Table 1 A comparison between characteristics of two types of knowledge

Full size table

4 Methodology

4.1 Comparison of research paradigms of big data mining and system science

In the era of big data, facing a novel class of data mining tasks, i.e., universal knowledge mining, it is urgent to do an interdisciplinary integration of research paradigms and techniques of related fields. For this purpose, in Table 2, a comparison is made between big data mining and system science, which are two main technical origins of UKD. The comparison shows that the approaches in these two fields have high mutual complementarity when treating big data. That is, complex systems science research is good at discovering macroscopic laws and internal mechanisms from big data; by contrast, data-driven big data mining specializes in handling various types of big data. So it is necessary to integrate the related fields, especial big data mining and complex systems science, to build a unified and interdisciplinary research paradigm for big-data-assisted universal knowledge discovery.

Table 2 Comparison of big data mining and system science

Full size table

4.2 Dual-cycle methodology: a unified and interdisciplinary paradigm for UKD

To meet the above need of integrating related fields, in this subsection, I propose dual-cycle methodology and its discovery processes, which provide a unified and interdisciplinary research paradigm for universal knowledge discovery.
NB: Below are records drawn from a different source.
(** C34: no key lookup of a bridge leaks or corrupts C memory.  When it does not
    answer [TPMCERT_OK] it has written nothing; when it does, the record shows
    some key: NUL-terminated strings cut to their fields, and blocks holding
    exactly the key's certificate and RSA public blob.  Either way
    [tpmcert_free_key_info] leaves exactly the blocks there were before, and
    freeing a second time does nothing. *)
Theorem key_info_balanced `{Unicode} `{Crypto} {W} `{CertBackend W} call p h code out p' h' :
  lookup_call call → heap_ok h → call p h = Ret (code, out, p', h') →
  (code ≠ codeOK → out = Some zero_key_info ∧ h' = h) ∧
  (code = codeOK → ∃ o k, out = Some o ∧ shows o k h') ∧
  ∃ o' h'', tpmcert_free_key_info out h' = Ret (Some o', h'') ∧ blocks h'' = blocks h ∧
    tpmcert_free_key_info (Some o') h'' = Ret (Some o', h'').
Proof.
  intros Hl Hh [(Hne & -> & ->)|(-> & k & o & Hf & ->)]%lookup_call_run; [| |done].
  - split; [done|]. split; [done|]. exists zero_key_info, h. by rewrite !free_nulls.
  - apply fillKeyInfo_zero in Hf as (Hs & _ & b & Hd & Hb); [|done].
    split; [done|]. split; [eauto|].
    destruct (free_filled _ _ _ _ _ Hd Hb) as (o' & h'' & Hfr & Hbl & Hn1 & Hn2).
    exists o', h''. split_and!; [done..|by apply free_nulls].
Qed.

Definition sample_list_rpc : Rpc :=
  {| rpc_ListCertificates := Ret [sample_pb]; rpc_SignHash _ := Fail (Status 5 "not found") |}.
Definition sample_process : Process :=
  {| global := Some sample_client_0; open_conns := []; next_conn := 0 |}.

Lemma key_info_balanced_witness :
  let U := sample_unicode in let C := sample_crypto in
  let call := Bridge_linux.tpmcert_get_installed sample_list_rpc 0 0 0 (Some zero_key_info) in
  ∃ out p' h', call sample_process init_Heap = Ret (codeOK, out, p', h') ∧
    ∃ o' h'', tpmcert_free_key_info out h' = Ret (Some o', h'') ∧ blocks h'' = ∅.
Proof.
  intros U C call.
  destruct (call sample_process init_Heap) as [[[[code out] p'] h']| |] eqn:E.
  - assert (match call sample_process init_Heap with Ret (code, _, _, _) => code =? codeOK | _ => false end = true)%Z
      as Hc by (vm_compute; reflexivity).
    rewrite E in Hc. apply Z.eqb_eq in Hc. subst code. exists out, p', h'. split; [reflexivity|].
    destruct (proj2 (proj2 (@key_info_balanced U C _ sample_backend call sample_process init_Heap
      codeOK out p' h' (linux_get _ _ _ _) init_Heap_ok E))) as (o' & h'' & Hf & Hb & _).
    exists o', h''. split; [exact Hf|exact Hb].
  - assert (is_ret (call sample_process init_Heap) = true) as Hr by (vm_compute; reflexivity).
    rewrite E in Hr. discriminate Hr.
  - assert (is_ret (call sample_process init_Heap) = true) as Hr by (vm_compute; reflexivity).
    rewrite E in Hr. discriminate Hr.
Defined.

(** C37: a fingerprint names the same key however it is written.  Two C strings
    with the same hex digits, in any case and with colons, spaces or dashes,
    get the same answer from a lookup and ask the server for the same
    signature, through either [tpmcert] bridge; and on Linux, where the bridge has a
    normalisation of its own, the lookup answers by the client's rule. *)
Theorem bridge_fingerprint_spelling `{Unicode} `{Crypto} {W} `{CertBackend W} (w : W) rpc now later
    s1 s2 t1 t2 :
  GoString s1 = Ret t1 → GoString s2 = Ret t2 →
  hex_fingerprint t1 = true → hex_fingerprint t2 = true →
  canonical_thumbprint t1 = canonical_thumbprint t2 →
  (∀ out p h,
    Bridge_windows.tpmcert_find_installed w rpc now later (Some s1) out p h =
    Bridge_windows.tpmcert_find_installed w rpc now later (Some s2) out p h ∧
    Bridge_linux.tpmcert_find_installed rpc now later (Some s1) out p h =
    Bridge_linux.tpmcert_find_installed rpc now later (Some s2) out p h) ∧
  (∀ dg n ha pd so sl p,
    Bridge_windows.tpmcert_sign_hash w rpc now later (Some s1) dg n ha pd so sl p =
    Bridge_windows.tpmcert_sign_hash w rpc now later (Some s2) dg n ha pd so sl p ∧
    Bridge_linux.tpmcert_sign_hash rpc (Some s1) dg n ha pd so sl p =
    Bridge_linux.tpmcert_sign_hash rpc (Some s2) dg n ha pd so sl p) ∧
  (∀ c keys, fst (AllKeys rpc now later c) = Ret keys →
    Forall (λ k, hex_fingerprint (ki_Thumbprint k) = true ∧
                 canonical_thumbprint (ki_Thumbprint k) = ki_Thumbprint k) keys →
    fst (Bridge_linux.find rpc now later (Ret t1) c) =
      Ret (match find_key (NormalizeThumbprint t1) keys with Ret k => Some k | _ => None end)).
Proof.
  intros Hs1 Hs2 Ht1 Ht2 Hc.
  assert (NormalizeThumbprint t1 = NormalizeThumbprint t2) as Hn.
  { by rewrite <- !normalize_NormalizeThumbprint, !normalize_canonical by done. }
  assert (normalizeThumbprint t1 = normalizeThumbprint t2) as Hn'.
  { by rewrite !normalize_canonical. }
  split_and!.
  - intros out p h. split; unfold Bridge_windows.tpmcert_find_installed,
      Bridge_linux.tpmcert_find_installed, find_installed; rewrite Hs1, Hs2;
      destruct out as [o|]; [|done| |done]; destruct (global p) as [c|]; [|done| |done].
    + unfold Bridge_windows.find, FindInstalled. by rewrite Hn.
    + unfold Bridge_linux.find. destruct (AllKeys rpc now later c) as [[ks| |] c']; [|done..].
      cbv beta iota delta [mbind outcome_bind]. by rewrite Hn'.
  - intros dg n ha pd so sl p. split; unfold Bridge_windows.tpmcert_sign_hash,
      Bridge_linux.tpmcert_sign_hash, sign_hash; rewrite Hs1, Hs2;
      (destruct dg; [|done]); (destruct sl; [|done]); (destruct (global p); [|done]);
      (destruct (GoBytes _ _); [|done..]); cbv beta iota delta [mbind outcome_bind].
    + unfold Client_SignHash. by rewrite Hn.
    + unfold SignHashDirect. by rewrite Hn.
  - intros c keys Hk Hall. unfold Bridge_linux.find.
    destruct (AllKeys rpc now later c) as [r c']. simpl in Hk. subst r. simpl. f_equal.
    unfold find_key. rewrite <- normalize_NormalizeThumbprint by done.
    rewrite (find_first_ext _ (λ k, bool_decide (ki_Thumbprint k = normalizeThumbprint t1))).
    + by destruct (find_first _ keys).
    + apply (Forall_impl _ _ _ Hall). intros k [Hh Hk]. by rewrite normalize_canonical, Hk.
Qed.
Firstly, we use "big data mining" (containing the techniques of data-driven analytics and statistics) and "system science" (including complexity thinking, system modelling and dynamics, etc.) to generalize the paradigms of these two fields respectively. In addition, we need to adopt the method of "simulation" in system science, and draw on some classical methods (or paradigms) in other disciplines or fields, as described below.

Simulation This means the use of computer algorithms or other simulation systems to simulate real systems. This approach is especially fit for multi-agent simulation, system evolution simulation, numerical simulation, etc., can get simulation results quickly and has the advantage of low cost.
Controlled experiment This means that an observer tests hypotheses by looking for changes brought on by manipulating one or more independent variables while all other variables are held constant [1]. It includes the steps of putting forward premises (including hypotheses), experimental operation, result verification, etc.
Theoretical analysis This means the use of field theories accompanied by mathematical, physical and other tools in modelling, theoretical analysis, deduction, proof, etc.
Intelligence Intelligence comes from machine intelligence (which comes from expert systems, machine learning, web intelligence, etc.), human intelligence (which can be individual and also collective intelligence), intelligence generated from human-computer interaction, etc.
Empirical research Big data based UKD is a typical empirical problem. Therefore, we need to use an empirical cycle [23] for hypothesis testing, which includes observation (i.e., collecting and organizing empirical facts), induction (i.e., formulating hypothesis), modelling, deduction (i.e., deducting consequences of hypothesis as testable predictions), testing (i.e., testing the hypothesis with new empirical material) and evaluation. In each cycle, hypotheses and models are adjusted gradually to better fit the empirical facts.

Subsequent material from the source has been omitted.